The more plausible reality is that very smart money has decided to take some risk off of the table. Now, here's what you should be really asking yourself. Why? If all is well and good, why would money capable of creating such an enormous single day loss be reducing their risk exposure? Maybe they were attempting to shake out the weak hands. Maybe they hit their profit or price targets. Maybe they realize a highly correlated investment world is on borrowed time.

I've even seen many a professional contemplating this as a climactic down day with such a high TRIN reading. Well, that's novel. The difference between what happened a few weeks ago and those other high TRIN readings of the last half century is this TRIN reading came within days of a multi-year market high. In addition, high TRIN readings tend to come in clusters. In other words, life could remain interesting. Not a whole lot of precedence for such a lopsided dump as markets are making multi-year highs. In fact, none that I know of. What does that tell me? The force and speed with which fast money can move global asset markets is frightening. Why is this so? For reasons I've previously mentioned. Many enormous financial institutions are now trading their own money as a greater source of income than the money earned managing client assets. Therefore, if one wants to compare this to any historical period of time, it should be the 1920s when rampant speculation and trading by large financial institutions and stock pools was legal. I wrote of stock pools and their effects here. In addition, there is simply a massive amount of money focused on short term performance through hedge funds. There seems to be little tolerance for investing in the world of dementia defined by the highly sophisticated trading community. Finally, smart money knows the party is going to end at some point. If the world's assets do not find a way to become uncorrelated in a profoundly benign manner, we are still in for a serious mess. Whether it results in a bout of full fledged deflation or rampant inflation is the real question. Have bonds been telling us the answer since 1997? I do chuckle at those who say deflation is an impossibility given central banker's authority. I guess they forget about Japan's multi-decade deflationary funk. We are seeing examples of asset deflation all around us. The equity bath in 2000, the housing bust of today, equity market busts in the Middle East and low bond yields. I can assure you a fact as clear as the sun rising tomorrow is that copper prices at $3 a pound when it costs 7 cents to mine is about as sustainable as locomotion by horse and buggy was a century ago. And, the associated equities of commodities are going to suffer asset deflation accordingly.

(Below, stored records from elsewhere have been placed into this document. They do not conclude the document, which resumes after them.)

Lemma cache_update_filled (m m' : Attn) (B T : nat) (k v : tensor4) :
  cache_update m B T k v = Ok m' ->
  cache_filled m' = Nat.min (snd (cache_for_batch m B) + T) (ctx_len (cfg m)) /\
  cfg m' = cfg m.
Proof.
  unfold cache_update.
  destruct (cache_for_batch m B) as [[k0 v0] f0]. simpl.
  destruct (mapM2s _ k0 _) as [k1|e]; simpl; [|discriminate].
  destruct (mapM2s _ v0 _) as [v1|e]; simpl; [|discriminate].
  intros H; injection H as <-. split; reflexivity.
Qed.

(** ** Shapes inside [forward] *)

Lemma split_heads_shaped (n d T : nat) (x : tensor3) :
  Forall (fun xb : mat => length xb = T) x ->
  kv_shaped (length x) n T (split_heads n d x).
Proof.
  intros Hx. unfold kv_shaped, split_heads. split; [apply length_map|].
  apply Forall_forall. intros tb Htb. apply in_map_iff in Htb as (xb & <- & Hxb).
  rewrite length_map, length_seq. split; [reflexivity|].
  apply Forall_forall. intros th Hth. apply in_map_iff in Hth as (hd & <- & _).
  rewrite length_map. rewrite Forall_forall in Hx. auto.
Qed.

Lemma linear3_rows (W : mat) (T : nat) (x : tensor3) :
  Forall (fun xb : mat => length xb = T) x ->
  Forall (fun xb : mat => length xb = T) (linear3 W x).
Proof.
  intros Hx. unfold linear3. apply Forall_forall. intros tb Htb.
  apply in_map_iff in Htb as (xb & <- & Hxb). rewrite length_map.
  rewrite Forall_forall in Hx. auto.
Qed.

Lemma rms_norm3_rows (eps : R) (w : list R) (T : nat) (x : tensor3) :
  Forall (fun xb : mat => length xb = T) x ->
  Forall (fun xb : mat => length xb = T) (rms_norm3 eps w x).
Proof.
  intros Hx. unfold rms_norm3. apply Forall_forall. intros tb Htb.
  apply in_map_iff in Htb as (xb & <- & Hxb). rewrite length_map.
  rewrite Forall_forall in Hx. auto.
Qed.

Lemma kv_shaped_map_slices (f : mat -> mat) (B H T : nat) (t : tensor4) :
  (forall th, length (f th) = length th) ->
  kv_shaped B H T t -> kv_shaped B H T (map (map f) t).
Proof.
  intros Hf [Lt Ft]. unfold kv_shaped. rewrite length_map. split; [assumption|].
  apply Forall_forall. intros tb Htb. apply in_map_iff in Htb as (tb0 & <- & Htb0).
  rewrite Forall_forall in Ft. destruct (Ft tb0 Htb0) as [Lh Fh].
  rewrite length_map. split; [assumption|].
  apply Forall_forall. intros th Hth. apply in_map_iff in Hth as (th0 & <- & Hth0).
  rewrite Hf. rewrite Forall_forall in Fh. auto.
Qed.

Lemma recombine_shaped (B H T : nat) (x y : tensor4) :
  kv_shaped B H T x -> (kv_shaped B 1 T y \/ kv_shaped B H T y) ->
  kv_shaped B H T (recombine x y).
Proof.
  intros [Lx Fx] Hy.
  assert (Ly : length y = B) by (destruct Hy as [[L _]|[L _]]; exact L).
  assert (Fy : Forall (fun yb : tensor3 =>
                         (length yb = 1%nat \/ length yb = H) /\
                         Forall (fun th : mat => length th = T) yb) y).
  { destruct Hy as [[_ F]|[_ F]]; apply Forall_forall; intros yb Hyb;
      rewrite Forall_forall in F; destruct (F yb Hyb); auto. }
  clear Hy. unfold kv_shaped, recombine. split; [rewrite zipWith_length; lia|].
  pose proof (Forall2_of_Forall _ _ x y (eq_trans Lx (eq_sym Ly)) Fx Fy) as F2.
  clear -F2. induction F2 as [|xb yb x y [[Lxb Fxb] [Lyb Fyb]] _ IH]; simpl; constructor; auto.
  assert (Hz : length (zipWith (zipWith (@app R)) xb yb) = H ->
               (length (zipWith (zipWith (@app R)) xb yb) = H /\
                Forall (fun th : mat => length th = T) (zipWith (zipWith (@app R)) xb yb))).
  { intros Hl. split; [assumption|].
    clear -Fxb Fyb. revert yb Fyb. induction Fxb as [|xh xb Hxh _ IHx]; intros [|yh yb] Fyb;
      simpl; constructor.
    - inversion Fyb; subst. rewrite zipWith_length. lia.
    - inversion Fyb; subst. apply IHx. assumption. }
  destruct yb as [|yh [|yh' yb]].
  - apply Hz. rewrite zipWith_length. simpl in *. lia.
  - rewrite length_map. split; [assumption|].
    inversion Fyb; subst.
    apply Forall_forall. intros th Hth. apply in_map_iff in Hth as (xh & <- & Hxh).
    rewrite zipWith_length. rewrite Forall_forall in Fxb. rewrite (Fxb xh Hxh). lia.
  - apply Hz. rewrite zipWith_length. simpl in *. lia.
Qed.

Lemma split_heads_slices (n d : nat) (W : mat) (toks : tensor3) (xb : tensor3) (xh : mat) :
  length W = (n * d)%nat ->
  In xb (split_heads n d (linear3 W toks)) -> In xh xb ->
  Forall (fun r => length r = d) xh /\ exists tb, In tb toks /\ length xh = length tb.
Proof.
  intros HW Hxb Hxh.
  unfold split_heads, linear3 in Hxb. rewrite !map_map in Hxb.
  apply in_map_iff in Hxb as (tb & <- & Htb).
  apply in_map_iff in Hxh as (hd & <- & Hhd). apply in_seq in Hhd.
  split.
  - apply Forall_forall. intros r Hr. rewrite !map_map in Hr.
    apply in_map_iff in Hr as (tok & <- & _).
    rewrite length_firstn, length_skipn, linear_length, HW. nia.
  - exists tb. split; [assumption|]. rewrite !length_map. reflexivity.
Qed.

Lemma table_rope_shaped (m : Attn) (xh : mat) :
  freqs_cis m = precompute_freqs_cis rope_head_dim (ctx_len (cfg m)) 10000 ->
  Forall (fun r => length r = rope_head_dim) xh ->
  (length xh <= ctx_len (cfg m))%nat ->
  rope_shaped 32 xh (freqs_cis m).
Proof.
  intros Ht Fr Hl. rewrite Ht.
  destruct (precompute_freqs_cis_shape 32 (ctx_len (cfg m)) 10000) as (L1 & L2 & F1 & F2).
  unfold rope_shaped. change rope_head_dim with (2 * 32)%nat in *.
  rewrite L1, L2. auto.
Qed.

Lemma queries_Ok (m : Attn) (x : tensor3) :
  Attn_wf m -> input_ok m x ->
  exists q, queries m x = Ok q.
Proof.
  intros (Hq & _ & _ & _ & Ht & _) [Hx HT]. unfold queries.
  rewrite (apply_rope4_spec 32).
  - simpl. eauto.
  - intros xb Hxb xh Hxh.
    destruct (split_heads_slices _ _ _ _ xb xh Hq Hxb Hxh) as (Fr & tb & Htb & Ltb).
    apply table_rope_shaped; auto.
    rewrite Ltb. unfold rms_norm3, linear3 in Htb. rewrite !map_map in Htb.
    apply in_map_iff in Htb as (xb0 & <- & Hxb0). rewrite !length_map.
    rewrite Forall_forall in Hx. rewrite (Hx xb0 Hxb0). assumption.
Qed.

Lemma scale4_shaped (c : R) (B H T : nat) (t : tensor4) :
  kv_shaped B H T t -> kv_shaped B H T (scale4 c t).
Proof.
  intros Ht. unfold scale4. apply kv_shaped_map_slices; [|assumption].
  intros th. apply length_map.
Qed.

So far, the bulls in the S&P have held their ground. That is where the smart money roams. My intermediate term model has weakened significantly and has toyed with a sell signal for months. But, not yet. I see people citing alot of sentiment data including the put/call ratio as a sign of bearishness. Well, I can cite other sentiment that isn't bearish. The put/call statement is made with the assumption dummies are buying options. As individual and professional investors become more sophisticated in their use of derivatives and asset protection, I wonder when we will see an erosion of this doodad. I suspect it is only a matter of time. Otherwise, if we are down about 5% and the put/call ratio is negative enough to fuel a substantial rally, we are in a new environment where this phenomenon will continue ad infinitum therefore fueling a rally in perpetuity. Or, as John Maynard Keynes once quipped (paraphrasing from memory) before 1929, we won't have any serious stock market corrections ever again. What's the reality? Smart money never forgets the tripod of investing mechanics includes sentiment, fundamentals and technicals. In other words, there is significant historical precedence for sentiment to turn bearish and stay bearish. Those using sentiment as their primary investing tool are showing complete disregard for the long term investing thesis. In other words, they aren't the smart money. So, go back to eating your brie and drinking your Riesling because life is still very good.